Patrice Bergamini, vice-président Affaires publiques et contrats gouvernementaux de CMA-CGM est dans un groupe qui est tout sauf une PME estime: «L’Afrique est un continent essentiel pour nous et d’autres acteurs stratégiques font la même analyse. D’ailleurs, en 20 ans la Chine en Afrique c’est 20 ports». Il précise que le groupe s’est engagé l’an dernier au Nigeria, en Égypte et au Cameroun tout en poursuivant son action en faveur d’un transport décarboné. Il conclut en mettant en exergue l’importance de l’éducation: «Nous allons dans ce cadre livré 3,5 millions de manuels scolaires au Tchad». Et de lancer:« On fait le pari du continent africain, il est essentiel».
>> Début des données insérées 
(* ===== verification/SeqnumCap.v ===== *)
(** * Captures of sequence numbers (src/apps/seqnumcap/, i01_md/SeqnumListener.hpp)

    A listener of a market data feed appends what it is told of the feed's sequence
    numbers to a log: the numbers seen, the gaps and the time outs.  A reader goes
    through the log by the lengths in the headers of its events.  Printing is left
    out: what is read is the list of events that would be printed. *)

From S2P Require Import Prelude Time Codec MappedFile.
Open Scope Z_scope.

(** ** Layouts *)

Definition EventType_UNKNOWN : Z := 0.
Definition EventType_SEQNUM : Z := 1.
Definition EventType_GAP : Z := 2.
Definition EventType_TIMEOUT : Z := 3.

Record CapFileHeader := mkFH { fh_magic_number : Z; fh_version : Z; fh_mic : Z; fh_feed_name : list Z }.
Record EventHeader := mkEH { eh_type : Z; eh_time_s : Z; eh_time_ns : Z; eh_length : Z }.
Record SeqnumEvent := mkSE { se_header : EventHeader; se_unit : Z; se_seqnum : Z }.
Record GapEvent := mkGE {
  ge_header : EventHeader; ge_addr : Z; ge_port : Z; ge_unit : Z; ge_expected : Z; ge_received : Z;
  ge_last_time_s : Z; ge_last_time_ns : Z
}.
Record TimeoutEvent := mkTE {
  te_header : EventHeader; te_unit : Z; te_started : Z; te_last_time_s : Z; te_last_time_ns : Z
}.

Definition c_CapFileHeader : Codec CapFileHeader :=
  c_record (λ '(a, b, c, d), mkFH a b c d) (λ h, (fh_magic_number h, fh_version h, fh_mic h, fh_feed_name h))
    (c_uint 4 *c c_uint 4 *c c_uint 1 *c c_array 15).
#[export] Instance c_CapFileHeader_ok : CodecOk c_CapFileHeader.
Proof. solve_codec. Qed.
Definition c_EventHeader : Codec EventHeader :=
  c_record (λ '(a, b, c, d), mkEH a b c d) (λ h, (eh_type h, eh_time_s h, eh_time_ns h, eh_length h))
    (c_uint 1 *c c_uint 8 *c c_uint 8 *c c_uint 4).
#[export] Instance c_EventHeader_ok : CodecOk c_EventHeader.
Proof. solve_codec. Qed.
Definition c_SeqnumEvent : Codec SeqnumEvent :=
  c_record (λ '(a, b, c), mkSE a b c) (λ e, (se_header e, se_unit e, se_seqnum e))
    (c_EventHeader *c c_uint 4 *c c_uint 8).
#[export] Instance c_SeqnumEvent_ok : CodecOk c_SeqnumEvent.
Proof. solve_codec. Qed.
Definition c_GapEvent : Codec GapEvent :=
  c_record (λ '(a, b, c, d, e, f, g, h), mkGE a b c d e f g h)
    (λ e, (ge_header e, ge_addr e, ge_port e, ge_unit e, ge_expected e, ge_received e, ge_last_time_s e, ge_last_time_ns e))
    (c_EventHeader *c c_uint 4 *c c_uint 2 *c c_uint 1 *c c_uint 8 *c c_uint 8 *c c_uint 8 *c c_uint 8).
#[export] Instance c_GapEvent_ok : CodecOk c_GapEvent.
Proof. solve_codec. Qed.
Definition c_TimeoutEvent : Codec TimeoutEvent :=
  c_record (λ '(a, b, c, d, e), mkTE a b c d e)
    (λ e, (te_header e, te_unit e, te_started e, te_last_time_s e, te_last_time_ns e))
    (c_EventHeader *c c_uint 1 *c c_uint 1 *c c_uint 8 *c c_uint 8).
#[export] Instance c_TimeoutEvent_ok : CodecOk c_TimeoutEvent.
Proof. solve_codec. Qed.

(** [Event], by the type in its header. *)
Inductive CapEvent :=
| CapSeqnum (e : SeqnumEvent)
| CapGap (e : GapEvent)
| CapTimeout (e : TimeoutEvent)
| CapOther (h : EventHeader).

(** ** The writer *)

Definition CAP_MAGIC_NUMBER : Z := 4004318192.
Definition VERSION_NUMBER : Z := 1.
Definition FEED_NAME_SIZE : nat := 15.
Definition FILE_HEADER_SIZE : Z := 24.
Lemma feed_accounts_for_every_number_witness :
  feed_run sample_packets (mkSample 0 ts_zero false) ([] : list (Timestamp * PdpEvent))
  = Ok (Some (mkSample 5 (mkTs 101 0) false, feed_told sample_packets (mkSample 0 ts_zero false)))
  /\ numbers (feed_told sample_packets (mkSample 0 ts_zero false)) = [0; 1; 2; 3; 4].
Proof.
  destruct (feed_accounts_for_every_number sample_packets (mkSample 0 ts_zero false) ([] : list (Timestamp * PdpEvent))
    sample_packets_ok) as (E1 & E2 & _).
  split; [rewrite E1; vm_compute; reflexivity|rewrite E2; vm_compute; reflexivity].
Defined.

(** A heartbeat is its header: the loop over messages does not see it, and nothing
    but the beginning and the end of its packet is told. *)
Theorem heartbeat_is_not_told {St L} `{!MsgStream St, !MsgStreamOk St, !RawListener L} ts h (s : St) (l : L) :
  pdp_packet_ok (mkPdpPacket h []) → ms_expect_seqnum s = h_msg_seq_num h →
  ∃ buf s', pdp_on_recv ts (packet_bytes (mkPdpPacket h []), s, l)
    = (l' ← tell_all l [(ts, PdpStart (h_msg_seq_num h) (ms_index s)); (ts, PdpEnd (h_msg_seq_num h) (ms_index s))];
       Ok (Some (buf, s', l'))).
Proof.
  intros Hp He. destruct (packet_is_told ts (mkPdpPacket h []) s l Hp) as [buf E]. rewrite E.
  exists buf, (packet_state ts (mkPdpPacket h []) s). unfold packet_told, p_seqnum. cbn [p_header p_messages].
  by rewrite He, Z.ltb_irrefl.
Qed.
(* ===== verification/Boe20Wire.v ===== *)
(** * BATS BOE 2.0 on the wire (src/oe/BATS/BOE20/Types.hpp, Messages.hpp)

    The packed, little-endian messages of the protocol.  A message has a fixed
    part, which is a record with a codec, and optional fields, which bitfields
    select; the session overlays them with a struct [OptionalFields], modelled
    as the list of the struct's members.  Enumerations are their bytes. *)

From S2P Require Import Prelude Dbl Types Alphanum Codec.

(** ** The header *)

Definition START_OF_MESSAGE_SENTINEL : Z := 47802.             (* 0xBABA *)

Inductive BoeMessageType :=
| LOGIN_REQUEST_V2 | LOGOUT_REQUEST | CLIENT_HEARTBEAT | NEW_ORDER_V2 | CANCEL_ORDER_V2
| MODIFY_ORDER_V2 | LOGIN_RESPONSE_V2 | LOGOUT | SERVER_HEARTBEAT | REPLAY_COMPLETE
| ORDER_ACKNOWLEDGMENT_V2 | ORDER_REJECTED_V2 | ORDER_MODIFIED_V2 | ORDER_RESTATED_V2
| USER_MODIFY_REJECTED_V2 | ORDER_CANCELLED_V2 | CANCEL_REJECTED_V2 | ORDER_EXECUTION_V2
| TRADE_CANCEL_OR_CORRECT_V2.
#[export] Instance BoeMessageType_eq_dec : EqDecision BoeMessageType.
Proof. solve_decision. Defined.
Definition BoeMessageType_to_Z (t : BoeMessageType) : Z :=
  match t with
  | LOGIN_REQUEST_V2 => 55 | LOGOUT_REQUEST => 2 | CLIENT_HEARTBEAT => 3 | NEW_ORDER_V2 => 56
  | CANCEL_ORDER_V2 => 57 | MODIFY_ORDER_V2 => 58 | LOGIN_RESPONSE_V2 => 36 | LOGOUT => 8
  | SERVER_HEARTBEAT => 9 | REPLAY_COMPLETE => 19 | ORDER_ACKNOWLEDGMENT_V2 => 37
  | ORDER_REJECTED_V2 => 38 | ORDER_MODIFIED_V2 => 39 | ORDER_RESTATED_V2 => 40
  | USER_MODIFY_REJECTED_V2 => 41 | ORDER_CANCELLED_V2 => 42 | CANCEL_REJECTED_V2 => 43
  | ORDER_EXECUTION_V2 => 44 | TRADE_CANCEL_OR_CORRECT_V2 => 45
  end.
Definition BoeMessageTypes : list BoeMessageType :=
  [LOGIN_REQUEST_V2; LOGOUT_REQUEST; CLIENT_HEARTBEAT; NEW_ORDER_V2; CANCEL_ORDER_V2;
   MODIFY_ORDER_V2; LOGIN_RESPONSE_V2; LOGOUT; SERVER_HEARTBEAT; REPLAY_COMPLETE;
   ORDER_ACKNOWLEDGMENT_V2; ORDER_REJECTED_V2; ORDER_MODIFIED_V2; ORDER_RESTATED_V2;
   USER_MODIFY_REJECTED_V2; ORDER_CANCELLED_V2; CANCEL_REJECTED_V2; ORDER_EXECUTION_V2;
   TRADE_CANCEL_OR_CORRECT_V2].
Definition BoeMessageType_of_Z (z : Z) : option BoeMessageType :=
  snd <$> list_find (λ t, BoeMessageType_to_Z t = z) BoeMessageTypes.
Lemma BoeMessageType_of_to_Z t : BoeMessageType_of_Z (BoeMessageType_to_Z t) = Some t.
Proof. by destruct t. Qed.

Record BoeHeader := mkHdr {
  h_start_of_message : Z; h_message_length : Z; h_message_type : Z; h_matching_unit : Z;
  h_sequence_number : Z
}.
#[export] Instance BoeHeader_rebuild : Rebuild BoeHeader := λ r,
  mkHdr (h_start_of_message r) (h_message_length r) (h_message_type r) (h_matching_unit r)
    (h_sequence_number r).
Definition c_BoeHeader : Codec BoeHeader :=
  c_record (λ '(so, len, ty, mu, sq), mkHdr so len ty mu sq)
    (λ m, (h_start_of_message m, h_message_length m, h_message_type m, h_matching_unit m,
           h_sequence_number m))
    (c_uint 2 *c c_uint 2 *c c_uint 1 *c c_uint 1 *c c_uint 4).
#[export] Instance c_BoeHeader_ok : CodecOk c_BoeHeader.
Proof. solve_codec. Qed.

(** [MessageHeader::create], and [fill_msg_header] of the session. *)
Definition BoeHeader_create (mt : BoeMessageType) (sn : Z) : BoeHeader :=
  mkHdr START_OF_MESSAGE_SENTINEL (Z.of_nat (c_size c_BoeHeader) - 2) (BoeMessageType_to_Z mt) 0 sn.
Definition LogoutRequest_create : BoeHeader := BoeHeader_create LOGOUT_REQUEST 0.
Definition ClientHeartbeat_create : BoeHeader := BoeHeader_create CLIENT_HEARTBEAT 0.

Definition NUMBER_OF_MATCHING_UNITS : nat := 32.
Definition MAX_NUMBER_OF_MATCHING_UNITS : nat := 256.
Definition MAX_ORDER_QTY : Z := 999999.

(** ** Client order ids: twenty characters, which [HPRFields] divides *)

Definition HPR_REJECT_BROKER_LOC : Z := 90.
Definition HPR_REJECT_ORDER_SIZE : Z := 1.
Definition HPR_REJECT_SYMBOL : list Z := [90; 86; 90; 90; 84; 0; 0; 0].

Definition our_ord_id_format : AlnumFormat := mkAlnum 13 true true 48.
(** [LocalClOrdID::create] *)
Definition LocalClOrdID_create (acct id : Z) : Z := Z.lor (Z.shiftl acct 32) id.
Definition ClOrdID_set (loc acct id : Z) (sym : list Z) : list Z :=
  loc :: sym ++ (alnum_set our_ord_id_format (LocalClOrdID_create acct id)).1.
Definition broker_loc (cl_ord_id : list Z) : Z := default 0 (head cl_ord_id).
(** [get_local_id<std::uint64_t>()], cast to a [LocalID]. *)
Definition get_local_id (cl_ord_id : list Z) : Z :=
  u32 (alnum_get our_ord_id_format 64 (take 13 (drop 7 cl_ord_id))).

(** ** Optional fields *)

Inductive OptField :=
| F_SIDE | F_PEG_DIFFERENCE | F_PRICE | F_EXEC_INST | F_ORD_TYPE | F_TIME_IN_FORCE | F_MIN_QTY
| F_MAX_REMOVE_PCT | F_SYMBOL | F_SYMBOL_SFX | F_CAPACITY | F_ACCOUNT | F_CLEARING_FIRM
| F_CLEARING_ACCOUNT | F_DISPLAY_INDICATOR | F_MAX_FLOOR | F_DISCRETION_AMOUNT | F_ORDER_QTY
| F_PREVENT_MEMBER_MATCH | F_ORIG_CL_ORD_ID | F_LEAVES_QTY | F_LAST_SHARES | F_LAST_PRICE
| F_DISPLAY_PRICE | F_WORKING_PRICE | F_BASE_LIQUID_INDIC | F_EXPIRE_TIME | F_SECONDARY_ORDER_ID
| F_ATTRIBUTED_QUOTE | F_EXT_EXEC_INST | F_SUB_LIQUID_INDIC | F_ECHO_TEXT | F_STOP_PX
| F_ROUTING_INST | F_ROUT_STRATEGY | F_ROUTE_DELIV_METHOD | F_EX_DESTINATION | F_FEE_CODE
| F_CANCEL_ORIG_ON_REJECT | F_LOCATE_REQD | F_DISPLAY_RANGE.
#[export] Instance OptField_eq_dec : EqDecision OptField.
Proof. solve_decision. Defined.

(** The sizes of their types. *)
Definition width (f : OptField) : nat :=
  match f with
  | F_SIDE | F_EXEC_INST | F_ORD_TYPE | F_TIME_IN_FORCE | F_MAX_REMOVE_PCT | F_CAPACITY
  | F_DISPLAY_INDICATOR | F_BASE_LIQUID_INDIC | F_ATTRIBUTED_QUOTE | F_EXT_EXEC_INST
  | F_SUB_LIQUID_INDIC | F_EX_DESTINATION | F_CANCEL_ORIG_ON_REJECT | F_LOCATE_REQD => 1
  | F_DISCRETION_AMOUNT | F_FEE_CODE => 2
  | F_PREVENT_MEMBER_MATCH | F_ROUTE_DELIV_METHOD => 3
  | F_MIN_QTY | F_CLEARING_FIRM | F_CLEARING_ACCOUNT | F_MAX_FLOOR | F_ORDER_QTY | F_LEAVES_QTY
  | F_LAST_SHARES | F_ROUTING_INST | F_DISPLAY_RANGE => 4
  | F_ROUT_STRATEGY => 6
  | F_PEG_DIFFERENCE | F_PRICE | F_SYMBOL | F_SYMBOL_SFX | F_LAST_PRICE | F_DISPLAY_PRICE
  | F_WORKING_PRICE | F_EXPIRE_TIME | F_SECONDARY_ORDER_ID | F_STOP_PX => 8
  | F_ACCOUNT => 16
  | F_ORIG_CL_ORD_ID => 20
  | F_ECHO_TEXT => 64
  end.

(** What a struct holds, and its bytes.  [f] is at the sum of the sizes of the
    members before it. *)
Definition Fields : Type := OptField → list Z.
Definition set_opt (f : OptField) (bytes : list Z) (v : Fields) : Fields :=
  λ g, if decide (g = f) then bytes else v g.
Definition opt_bytes (layout : list OptField) (v : Fields) : list Z := concat (map v layout).
Definition opt_size (layout : list OptField) : nat := sum_list_with width layout.
Fixpoint opt_offset (layout : list OptField) (f : OptField) : nat :=
  match layout with
  | [] => 0
  | g :: layout' => if decide (g = f) then 0 else width g + opt_offset layout' f
  end.
Definition opt_read (layout : list OptField) (f : OptField) (buf : list Z) : list Z :=
  take (width f) (drop (opt_offset layout f) buf).
(** Reading a member of a struct that lies over received bytes. *)
Definition reading_opt (layout : list OptField) (f : OptField) (buf : list Z) : res Z :=
  if (length buf <? opt_offset layout f + width f)%nat
  then Fail (UndefinedBehaviour "field read past the received bytes")
  else Ok (le_val (opt_read layout f buf)).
Jean-Luc Chauvin, le président de la CCI Aix-Marseille-Provence ne dira pas le contraire: «Marseille a de nombreux liens avec l’Afrique de par sa position, son histoire, ses populations. Nous ne sommes séparés que par un petit lac qui s’appelle la Méditerranée». Et de dire à quel point il partage le constat: «L’Afrique n’a pas besoin d’aides elle a besoin d’un business tout autant durable que gagnant-gagnant.». Il met à ce propos l’accent sur le travail accompli par Africalink qui regroupe 172 PME dont 38% sont africaines. Ajoute que la CCI a effectué 15 missions en Afrique et reçu 10 délégations. Pour lui: «Il faut que les PME françaises aillent en Afrique mais il faut aussi que les PME africaines viennent investir ici.»